Mistake 2: Vague Behavioral Consequences

Wrong: “When energy is low, character is different”
Right: “When energy is 1-3/10, character gives brief responses and suggests continuing later”

Mistake 3: Forgetting Display Requirements

Wrong: “Track energy level and show it sometimes”
Right: “Display energy level at the start of EVERY response using format: ⚡ Energy: 6/10

Mistake 4: Complex Value Changes

Wrong: “Energy changes based on a complex formula considering conversation tone, physical activity, time since last meal, social interaction quality…”
Right: “Difficult tasks: -1 energy. Routine tasks: no change. Rest or success: +1 energy.”

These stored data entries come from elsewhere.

(** A tensor with every entry multiplied by [c]. *)
Definition scale2 (c : R) (x : Tensor2) : Tensor2 :=
  mkTensor2 (dim0 x) (dim1 x) (map (map (fun v => (c * v)%R)) (rows x)).

(** ** PathEmbedding: steps and slots *)

(** The normalised embedding of the link that step [i] reads. *)
Definition step_input (self : PathEmbedding) (X : Tensor2) (i : nat) : list R :=
  nth (Z.to_nat (nth i (paths self) 0%Z)) (rows (l2_normalize X)) [].

(** The state after the cell has consumed the given steps, in order. *)
Definition run_steps (self : PathEmbedding) (X : Tensor2) (steps : list nat)
    (h0 : list R) : list R :=
  fold_left (fun h i => path_update self (step_input self X i) h) steps h0.

(** [steps] lists steps of path [p] by position: the [t]-th one has path id
    [p] and sequence position [t]. *)
Definition steps_of_path (self : PathEmbedding) (p : nat) (steps : list nat)
  : Prop :=
  forall t i, steps !! t = Some i ->
              idx self !! i = Some (Z.of_nat p) /\
              seqs self !! i = Some (Z.of_nat t).

(** The slot [(p, s)] of a padded rank-3 tensor. *)
Definition slot (out : list (list (list R))) (p s : nat) : option (list R) :=
  out !! p ≫= (fun r => r !! s).

(** Initialisers of the right shapes, and fed placeholder values. *)
Definition glorot_example (a b : nat) : Tensor2 := build2 a b (fun _ _ => 0%R).
Definition zeros_example (n : nat) : list R := replicate n 0%R.

Definition ph_example : Placeholders :=
  mkPlaceholders (1 / 2)%R S_example [0%Z; 1%Z; 2%Z] [0%Z; 0%Z; 1%Z]
                 [0%Z; 1%Z; 0%Z] (mkTensor2 0 0 []) [5%R; 7%R].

What Simple Tracking Enables

Even basic tracking transforms character interactions:

Temporal Continuity: Characters exist in real time with realistic schedules
Behavioral Variation: Same character feels different at different states without changing personality
Relationship Progression: Interactions can build and evolve over time
Natural Conversation: Time and state provide organic topics and constraints
Immersion: Characters feel grounded in reality instead of floating in conversation space

What’s Next

You now understand how to build simple tracking systems that actually work—starting with basic time/location awareness and adding single behavioral metrics. Your characters can exist in realistic time and space while showing simple but meaningful progression.

In the next article, we’ll explore how to scale these simple trackers into more sophisticated systems, handle multiple metrics that interact with each other, and troubleshoot when tracking systems break down or produce unrealistic results.

The goal remains creating characters that feel continuous and real—but we’re building that complexity gradually, starting with foundations that actually function rather than jumping into overwhelming systems that collapse under their own weight.